First Level Cookiebanner Details

Second level: Cookie settings

Among the 0.4% who opened the cookie settings, the following selection were made:

17% of users opted to accept all cookies, while a comparable number (17.5%) chose to dismiss the second-level cookie banner by clicks the close icon. The majority, constituting 65.5% of users, proceeded to save the selection of cookies individually settings.

Second Level Cookiebanner Details

However, it is important to distinguish that of these 0.4% of users who open the cookie settings, only 28.3% save customized cookie settings. This means that 71.7% of users have opened the cookie settings, but have not saved any individual settings.
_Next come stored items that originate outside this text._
(** A record whose fields are all different. *)
Definition demo_record : CameraRecord :=
  mkCameraRecord (U 9842) (U 89) (U 2) (U 7) "2-1" "C3501324500702" (U 2) "172.27.102.51" "enp17s0u1"
    "eth0" true "up" "172.27.102.50" (U 3) true (U 754).

Lemma demo_record_valid : struct_valid demo_record.
Proof.
  unfold struct_valid. repeat apply Forall_cons_2; try apply Forall_nil_2;
    unfold field_valid, demo_record; cbn; unfold uint_ok; cbn; lia || done.
Qed.

Lemma lockstep_witness :
  decodeEvent bytes_string EmptyString (event_bytes kUpdate (Some demo_record)) =
    inl (Some (mkCameraEvent kUpdate (Some
      (mkGoProCamera 9842 89 2 7 "2-1" "C3501324500702" SerialSource.kSysfs "172.27.102.51" "enp17s0u1"
        "eth0" true "up" "172.27.102.50" kHostAddressed true 754)))).
Proof.
  refine (eq_trans (proj1 (lockstep string bytes_string EmptyString kUpdate demo_record demo_record_valid)) _).
  vm_compute. reflexivity.
Defined.

(** A truncated payload is never misread.  A proper prefix of an event with
    a record, cut anywhere after its discriminator, makes the reader throw; and
    a payload whose discriminator is none of the three is ignored. *)
Theorem truncated_throws (text : Type) (utf8_decode : bytes -> text) empty_text :
  (forall k r n, k <> kSentinel -> struct_valid r ->
     (0 < n < length (event_bytes k (Some r)))%nat ->
     exists e, decodeEvent utf8_decode empty_text (firstn n (event_bytes k (Some r))) = inr e) /\
  (forall b rest, b <> 0 -> b <> 1 -> b <> 2 ->
     decodeEvent utf8_decode empty_text (b :: rest) = inl None).
Proof.
  split.
  - intros k r n Hk Hr Hn. unfold event_bytes, encode in *. rewrite encode_struct_wire in * by done.
    pose proof (reads_camera utf8_decode empty_text r Hr [EventKind_val k] []) as E.
    rewrite app_nil_r in E. revert Hn E. generalize (struct_wire r) as w. intros w Hn E.
    destruct n as [|n]; [lia|]. cbn [app length firstn] in *.
    pose proof (prefix_closed_readCamera utf8_decode empty_text (EventKind_val k :: firstn n w) 1%nat) as Hp.
    assert (exists e, readCamera utf8_decode empty_text (EventKind_val k :: firstn n w) 1%nat = inr e)
      as [e He].
    { destruct (readCamera _ _ (_ :: firstn _ _) _) as [[c o]|e]; [|by exists e].
      destruct (Hp c o (skipn n w) eq_refl) as [[_ Ho] E2].
      cbn [app] in E2. rewrite firstn_skipn, E in E2. injection E2 as _ <-.
      cbn [length] in Ho. rewrite length_firstn in Ho. lia. }
    exists e. destruct k; [done|..]; cbn [decodeEvent fromByte]; cbn in He |- *; by rewrite He.
  - intros b rest H0 H1 H2. unfold decodeEvent, fromByte, EventKind_values. cbn [List.find EventKind_val].
    destruct (0 =? b) eqn:E0, (1 =? b) eqn:E1, (2 =? b) eqn:E2; to_prop; done || lia.
Qed.

Lemma truncated_throws_witness :
  (exists e, decodeEvent bytes_string EmptyString (firstn 20 (event_bytes kLeft (Some demo_record))) = inr e) /\
  decodeEvent bytes_string EmptyString [3; 1; 2] = inl None.
Proof.
  destruct (truncated_throws string bytes_string EmptyString) as [H1 H2]. split.
  - apply H1; [discriminate | exact demo_record_valid | split; apply Nat.ltb_lt; reflexivity].
  - apply H2; discriminate.
Defined.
Individual Cookie Setting Details

Geographic trends in user behavior

The study has also revealed significant differences in the interaction between users and cookie banners depending on on their geographical location. Tendency wise, users outside of Europe, are more likely to dismiss the cookie banner without engaging with it. This behavior may be attributed to varying data protection regulation and awareness around the world.
For example, in countries such as Belarus or Malaysia, the prevailing consent model largely follows an opt-out approach, wherein cookies are set unless expressly rejected by the user. This contrasts with the opt-in consent model mandated by regulations such as the GDPR in Europe.

Geographic differences in Banner interaction

Cookie settings are not opened

The analysis indicated a universally low level of interest in individual cookie settings. Although Switzerland and Germany demonstrate comparatively higher engagement with the cookie settings, with rates of 1.1% in Germany and 0.8% in Switzerland, these figures are very low.

Cookie Setting usage details

Accepting and rejecting cookies

Our findings indicate a lower acceptance rate of cookies in Europe, with users from Germany and France displaying the highest inclination to reject all cookies. Conversely, the USA exhibits the highest acceptance rate among the regions included in our comparison.

It is important to highlight that our analysis considers cookies as accepted even in cases where the opt-out consent model is employed, and users either ignore or dismiss the cookie banner without explicitly rejecting the cookies.

 

Conclusion

Our behavioral study underscores a significant shift in user behavior following the implementation of the GDPR in 2018. Notably, there has been a notable increase in interaction with cookie banners, accompanied by a growing trend of cookie rejection, particularly evident in European regions.

The following table illustrates the change in user behavior for the four primary interactions:

Conclusion Table

While the total acceptance of cookies has risen to 25.4% compared to 2018, the actual volume of cookies accepted remains limited, resulting in minimal user data available for measuring marketing campaign efficacy. Additionally, a substantial portion of users, accounting for 68.9%, either close or disregard the cookie banner, thereby withholding consent for cookies and consequently resulting in significant data loss for performance evaluation.

As anticipated, these findings underscore the formidable challenge posed by data-based and data-driven marketing strategies. Furthermore, it’s important to note that the impact of third-party cookie blocking by browsers and ad blockers exacerbates the already low figures.

Consequently, there’s a pressing need for a paradigm shift in marketing approaches, with alternatives such as server-side tracking and leveraging first-party data assuming increasing importance.